Lemma ready_node p n :
  n ∈ ready_nodes workflow p ->
  n ∈ nodes /\ WorkflowNode.id n ∈ pending p /\ sources_done (inc n) p = true
  /\ (inc n = [] \/ any_active (inc n) p = true).
Proof.
  unfold ready_nodes. rewrite list_elem_of_In, filter_In, <- list_elem_of_In.
  intros [Hn Hr]. unfold is_ready in Hr. apply andb_true_iff in Hr as [Hp Hr].
  apply orb_true_iff in Hr as [Hr|Hr]; bool_prop.
  - split_and!; try done; [| by left]. by rewrite Hr.
  - split_and!; try done. by right.
Qed.

Lemma wave_limit_spec p e :
  _wave_limit workflow _max_concurrency p (ready_nodes workflow p) = Err e -> node_raises e.
Proof.
  unfold _wave_limit. destruct (rmap _ _) as [limits|e'] eqn:Er; [done |]. simpl. intros [= <-].
  apply rmap_Err in Er as (edge & Hin & He).
  apply list_elem_of_In, in_concat in Hin as (es & Hes & Hin).
  apply in_map_iff in Hes as (n & <- & Hn). apply list_elem_of_In, ready_node in Hn as (Hn & _ & Hd & _).
  apply list_elem_of_In in Hin. rewrite sources_done_true in Hd. destruct (Hd edge Hin) as [x Hx].
  apply elem_of_inc in Hin as [Hin _]. destruct (vw_edge _ V edge Hin) as (_ & (s & Hs & Hsid & _) & _).
  unfold edge_limit in He. destruct (node_by_id_found (WorkflowEdge.source edge)) as (s' & Es & Hs' & Hsid').
  { rewrite <- Hsid. by apply list_elem_of_fmap_2. }
  rewrite Es in He. simpl in He. case_bool_decide as Hp; [| done].
  unfold subscript in He. rewrite Hsid', Hx in He. simpl in He.
  destruct (_edge_active edge x); [| done].
  destruct (node_concurrency s') as [z|e''] eqn:Ec; [done |]. simpl in He. injection He as [= ->].
  exists s'. split; [done |]. by right.
Qed.

Lemma record_all l p :
  coherent p ->
  Forall (fun nr => nr.1 ∈ nodes /\ WorkflowNode.id nr.1 ∈ pending p /\ verdict p nr.1 nr.2.1 nr.2.2) l ->
  NoDup (map (fun nr => WorkflowNode.id nr.1) l) ->
  let p' := fold_left (fun p nr => record_node p nr.1 nr.2.1 nr.2.2) l p in
  coherent p' /\ extends p p' /\ (length (pending p') + length l = length (pending p))%nat
  /\ forall i x, executions p' !! i = Some x ->
       executions p !! i = Some x \/ exists nr, nr ∈ l /\ WorkflowNode.id nr.1 = i.
Proof.
  revert p. induction l as [|[n [x r]] l IH]; intros p Hc HF Hnd; simpl.
  { split_and!; try done; try apply extends_refl; try lia; auto. }
  inversion HF as [|? ? (Hn & Hin & Hv) HF']; subst. simpl in *.
  apply NoDup_cons in Hnd as [Hni Hnd].
  destruct (record_coherent p n x r Hc Hn Hin Hv) as (Hc' & He & Hlen).
  destruct (IH (record_node p n x r) Hc') as (Hc'' & He' & Hlen' & Hx); [| done |].
  - rewrite Forall_forall in HF' |- *. intros nr Hnr. destruct (HF' nr Hnr) as (? & ? & ?).
    split_and!; [done | | by eapply verdict_extends]. simpl. apply elem_of_without. split; [| done].
    intros Heq. apply Hni. apply list_elem_of_fmap. by exists nr.
  - split_and!; [done | by eapply extends_trans | lia |]. intros i y Hy.
    apply Hx in Hy as [Hy|(nr & ? & ?)]; [| right; exists nr; split; [by right | done]].
    simpl in Hy. rewrite dict_lookup_insert in Hy. case_decide; [| by left].
    right. exists (n, (x, r)). split; [by left | done].
Qed.

(** Merging the variables of a wave. *)
Lemma merge_extracted (ready l : list WorkflowNode.t) p context :
  let merged := fold_left (fun ctx node =>
      if bool_decide (node ∈ ready) then
        match executions p !! WorkflowNode.id node with
        | Some x => kv_merge ctx (NodeExecution.extracted x)
        | None => ctx
        end
      else ctx) l context in
  (forall k, defines context k -> defines merged k)
  /\ (forall n x k, n ∈ l -> n ∈ ready -> executions p !! WorkflowNode.id n = Some x ->
       k ∈ (NodeExecution.extracted x).*1 -> defines merged k).
Proof.
  revert context. induction l as [|n l IH]; intros context; simpl.
  { split; [done |]. by intros n x k ?%elem_of_nil. }
  set (context' := if bool_decide (n ∈ ready) then _ else context).
  destruct (IH context') as [Hkeep Hnew].
  assert (forall k, defines context k -> defines context' k) as Hmono.
  { intros k Hk. unfold context'. case_bool_decide; [| done]. case_match; [| done].
    apply kv_merge_is_Some. by left. }
  split; [by auto |]. intros m x k [->|Hm]%elem_of_cons Hr Hx Hk; [| by eapply Hnew].
  apply Hkeep. unfold context'. rewrite bool_decide_true, Hx by done. apply kv_merge_is_Some. by right.
Qed.

Lemma ready_ids_nodup p : NoDup (map WorkflowNode.id (ready_nodes workflow p)).
Proof.
  unfold ready_nodes. pose proof (proj2 (vw_node_ids _ V)) as Hnd. unfold node_ids in Hnd. revert Hnd.
  induction nodes as [|n l IH]; simpl; [done |]. intros [Hn Hnd]%NoDup_cons.
  case_match; [| by apply IH]. simpl. apply NoDup_cons. split; [| by apply IH].
  intros (m & Hm & Hin)%list_elem_of_fmap. apply Hn. rewrite Hm.
  apply list_elem_of_fmap_2. apply list_elem_of_In, filter_In in Hin as [Hin _].
  by apply list_elem_of_In.
Qed.

Lemma wave_entries p context completed :
  covers p context ->
  Forall2 (fun n xr => exec_node n context = Ok xr) (ready_nodes workflow p) completed ->
  Forall (fun nr => nr.1 ∈ nodes /\ WorkflowNode.id nr.1 ∈ pending p /\ verdict p nr.1 nr.2.1 nr.2.2)
    (zip (ready_nodes workflow p) completed).
Proof.
  intros Hcov HF. apply Forall_forall. intros [n [x r]] Hin. simpl.
  assert (n ∈ ready_nodes workflow p /\ exec_node n context = Ok (x, r)) as [Hr He].
  { clear Hcov. induction HF as [|m y ms ys Hmy HF IH]; simpl in Hin; [by apply elem_of_nil in Hin |].
    apply elem_of_cons in Hin as [[= -> ->]|Hin]; [split; [by left | done] |].
    destruct (IH Hin). split; [by right | done]. }
  apply ready_node in Hr as (Hn & Hp & Hd & Ha). split_and!; [done | done |].
  split; [done |]. right. split; [done |]. exists context. split; [done |].
  intros e y k _ Hy Hk. by eapply Hcov.
Qed.

Lemma run_wave_spec p context :
  coherent p -> covers p context -> ready_nodes workflow p <> [] ->
  (exists p' context', run_wave _execute_http times workflow _max_concurrency p context
                         (ready_nodes workflow p) = Ok (p', context')
     /\ coherent p' /\ extends p p' /\ covers p' context'
     /\ (length (pending p') < length (pending p))%nat)
  \/ (exists e, run_wave _execute_http times workflow _max_concurrency p context
                  (ready_nodes workflow p) = Err e /\ node_raises e).
Proof.
  intros Hc Hcov Hne. unfold run_wave.
  destruct (_wave_limit _ _ _ _) as [limit|e] eqn:El; simpl.
  2:{ right. exists e. split; [done |]. by eapply wave_limit_spec. }
  destruct (rmap _ _) as [completed|e] eqn:Er; simpl.
  2:{ right. exists e. split; [done |]. apply rmap_Err in Er as (n & Hn & He).
      exists n. split; [by apply ready_node in Hn as [? _] | left; by exists context]. }
  apply rmap_Ok in Er. pose proof (Forall2_length _ _ _ Er) as Hlen.
  left. eexists _, _. split; [done |].
  destruct (record_all (zip (ready_nodes workflow p) completed) p Hc)
    as (Hc' & He & Hsize & Hx); [by eapply wave_entries | |].
  { assert (map (fun nr => WorkflowNode.id nr.1) (zip (ready_nodes workflow p) completed)
      = map WorkflowNode.id (ready_nodes workflow p)) as ->; [| apply ready_ids_nodup].
    clear -Er. induction Er; simpl; congruence. }
  split_and!; [done | done | | ].
  - destruct (merge_extracted (ready_nodes workflow p) nodes
      (fold_left (fun p nr => record_node p nr.1 nr.2.1 nr.2.2) (zip (ready_nodes workflow p) completed) p)
      context) as [Hkeep Hnew].
    intros i x k Hi Hk. destruct (Hx i x Hi) as [Hold|([n xr] & Hin & <-)].
    + apply Hkeep. by eapply Hcov.
    + apply elem_of_zip_l in Hin. eapply Hnew; try done. by apply ready_node in Hin as [? _].
  - rewrite length_zip in Hsize.
    assert (length (ready_nodes workflow p) <> 0%nat) by (by destruct (ready_nodes workflow p)). lia.
Qed.

(** ** The whole run *)

Definition no_progress : exn :=
  WorkflowExecutionError "workflow scheduling could not make progress".

Lemma run_waves_spec fuel p context :
  coherent p -> covers p context -> (length (pending p) < fuel)%nat ->
  exists r, run_waves _execute_http times workflow _max_concurrency fuel p context = Some r
    /\ match r with
       | Ok (p', context') => coherent p' /\ pending p' = [] /\ covers p' context'
       | Err e => node_raises e
                  \/ (e = no_progress /\ exists p', coherent p' /\ pending p' = []
                      /\ exists n, n ∈ nodes /\ executions p' !! WorkflowNode.id n = Some skipped)
       end.
Proof.
  revert p context. induction fuel as [|fuel IH]; intros p context Hc Hcov Hf; [lia |].
  cbn [run_waves]. destruct (pending p) as [|i l] eqn:Ep; [by exists (Ok (p, context)) |].
  destruct (skip_all_spec (S (length (i :: l))) p Hc) as
    (p1 & -> & Hc1 & He1 & Hcov1 & Hlen1 & Hs1); [rewrite Ep; lia |].
  destruct (decide (pending p1 = [])) as [Hp1|Hp1].
  - assert (ready_nodes workflow p1 = []) as ->.
    { destruct (ready_nodes workflow p1) as [|n r] eqn:Er; [done |].
      assert (n ∈ ready_nodes workflow p1) as Hn by (rewrite Er; by left).
      apply ready_node in Hn as (_ & Hn & _). rewrite Hp1 in Hn. by apply elem_of_nil in Hn. }
    eexists. split; [done |]. right. split; [done |]. exists p1. split_and!; [done | done |].
    assert (i ∈ pending p) as Hi by (rewrite Ep; by left).
    assert (i ∈ ids) as (n & -> & Hn)%list_elem_of_fmap by (apply (co_known _ Hc); by left).
    exists n. split; [done |]. pose proof (proj1 (co_pending _ Hc n Hn) Hi) as Hnone.
    destruct (executions p1 !! WorkflowNode.id n) as [x|] eqn:Ex.
    + destruct (Hcov1 _ _ Ex) as [?| ->]; [congruence | done].
    + apply (co_pending _ Hc1 n Hn) in Ex. rewrite Hp1 in Ex. by apply elem_of_nil in Ex.
  - pose proof (ready_exists p1 Hc1 Hp1 Hs1) as Hr.
    destruct (run_wave_spec p1 context Hc1 (only_skips_covers _ _ _ Hcov1 Hcov) Hr)
      as [(p2 & context2 & E2 & Hc2 & _ & Hcov2 & Hlen2)|(e & E2 & He)];
      destruct (ready_nodes workflow p1) as [|n r] eqn:Er; try done; rewrite E2.
    + apply IH; [done | done |]. rewrite Ep in Hlen1. lia.
    + eexists. split; [done |]. by left.
Qed.

Lemma start_coherent : coherent (start workflow).
Proof.
  split; simpl.
  - apply NoDup_remove_dups.
  - intros n Hn. rewrite elem_of_remove_dups. split; intros _.
    + apply dict_lookup_empty.
    + apply list_elem_of_fmap. by exists n.
  - intros i [Hi|[x Hx]]; [exact (proj1 (elem_of_remove_dups _ _) Hi) |].
    by rewrite (dict_lookup_empty i) in Hx.
  - intros n x _ Hx. by rewrite (dict_lookup_empty (WorkflowNode.id n)) in Hx.
Qed.

Lemma remove_dups_length (l : list string) : (length (remove_dups l) <= length l)%nat.
Proof. induction l as [|x l IH]; simpl; [lia |]. case_decide; simpl; lia. Qed.

(** When an edge fires: never behind a node that was skipped, and otherwise by the
    outcome the edge waits for. *)
Definition fires (e : WorkflowEdge.t) (y : NodeExecution.t) : Prop :=
  NodeExecution.status y <> "SKIPPED"%string
  /\ match WorkflowEdge.outcome e with
     | WorkflowEdgeOutcome.ALWAYS => True
     | WorkflowEdgeOutcome.SUCCESS => NodeExecution.status y = "SUCCEEDED"%string
     | WorkflowEdgeOutcome.FAILURE => NodeExecution.status y = "FAILED"%string
     | WorkflowEdgeOutcome.TRUE => NodeExecution.branch y = Some true
     | WorkflowEdgeOutcome.FALSE => NodeExecution.branch y = Some false
     end.

Lemma edge_active_fires e y : _edge_active e y = true <-> fires e y.
Proof.
  unfold _edge_active, fires. case_bool_decide; [naive_solver |].
  destruct (WorkflowEdge.outcome e); rewrite ?bool_decide_eq_true; tauto.
Qed.

(** Some edge into [n] fires. *)
Definition reached (p : progress) (n : WorkflowNode.t) : Prop :=
  exists e y, e ∈ inc n /\ executions p !! WorkflowEdge.source e = Some y /\ fires e y.

Lemma any_active_reached p n : any_active (inc n) p = true <-> reached p n.
Proof.
  unfold any_active, reached. rewrite existsb_exists. split.
  - intros (e & He & Ha). apply list_elem_of_In in He.
    destruct (executions p !! WorkflowEdge.source e) as [y|] eqn:Ey; [| done].
    exists e, y. by rewrite <- edge_active_fires.
  - intros (e & y & He & Ey & Hf). exists e. rewrite <- list_elem_of_In, Ey.
    by rewrite edge_active_fires.
Qed.

(** What [n] deserves once all the nodes before it are done: it is skipped when it has
    incoming edges and none fires, and executed otherwise, on a snapshot that defines
    what its predecessors extracted. *)
Definition deserved (p : progress) (n : WorkflowNode.t) (x : NodeExecution.t)
    (r : list (string * pyval)) : Prop :=
  (inc n <> [] /\ ~ reached p n /\ x = skipped
   /\ r = node_result n "SKIPPED" (times (WorkflowNode.id n)).1 (times (WorkflowNode.id n)).1 [])
  \/ ((inc n = [] \/ reached p n)
      /\ exists snapshot, exec_node n snapshot = Ok (x, r)
         /\ forall e y k, e ∈ inc n -> executions p !! WorkflowEdge.source e = Some y ->
              k ∈ (NodeExecution.extracted y).*1 -> defines snapshot k).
════
_WORK ITEM_:
Reproduce the listing above exactly as far as the line with "NoDup (map (fun", that line included.

_TASK ANSWER_:
Lemma ready_node p n :
  n ∈ ready_nodes workflow p ->
  n ∈ nodes /\ WorkflowNode.id n ∈ pending p /\ sources_done (inc n) p = true
  /\ (inc n = [] \/ any_active (inc n) p = true).
Proof.
  unfold ready_nodes. rewrite list_elem_of_In, filter_In, <- list_elem_of_In.
  intros [Hn Hr]. unfold is_ready in Hr. apply andb_true_iff in Hr as [Hp Hr].
  apply orb_true_iff in Hr as [Hr|Hr]; bool_prop.
  - split_and!; try done; [| by left]. by rewrite Hr.
  - split_and!; try done. by right.
Qed.

Lemma wave_limit_spec p e :
  _wave_limit workflow _max_concurrency p (ready_nodes workflow p) = Err e -> node_raises e.
Proof.
  unfold _wave_limit. destruct (rmap _ _) as [limits|e'] eqn:Er; [done |]. simpl. intros [= <-].
  apply rmap_Err in Er as (edge & Hin & He).
  apply list_elem_of_In, in_concat in Hin as (es & Hes & Hin).
  apply in_map_iff in Hes as (n & <- & Hn). apply list_elem_of_In, ready_node in Hn as (Hn & _ & Hd & _).
  apply list_elem_of_In in Hin. rewrite sources_done_true in Hd. destruct (Hd edge Hin) as [x Hx].
  apply elem_of_inc in Hin as [Hin _]. destruct (vw_edge _ V edge Hin) as (_ & (s & Hs & Hsid & _) & _).
  unfold edge_limit in He. destruct (node_by_id_found (WorkflowEdge.source edge)) as (s' & Es & Hs' & Hsid').
  { rewrite <- Hsid. by apply list_elem_of_fmap_2. }
  rewrite Es in He. simpl in He. case_bool_decide as Hp; [| done].
  unfold subscript in He. rewrite Hsid', Hx in He. simpl in He.
  destruct (_edge_active edge x); [| done].
  destruct (node_concurrency s') as [z|e''] eqn:Ec; [done |]. simpl in He. injection He as [= ->].
  exists s'. split; [done |]. by right.
Qed.

Lemma record_all l p :
  coherent p ->
  Forall (fun nr => nr.1 ∈ nodes /\ WorkflowNode.id nr.1 ∈ pending p /\ verdict p nr.1 nr.2.1 nr.2.2) l ->
  NoDup (map (fun nr => WorkflowNode.id nr.1) l) ->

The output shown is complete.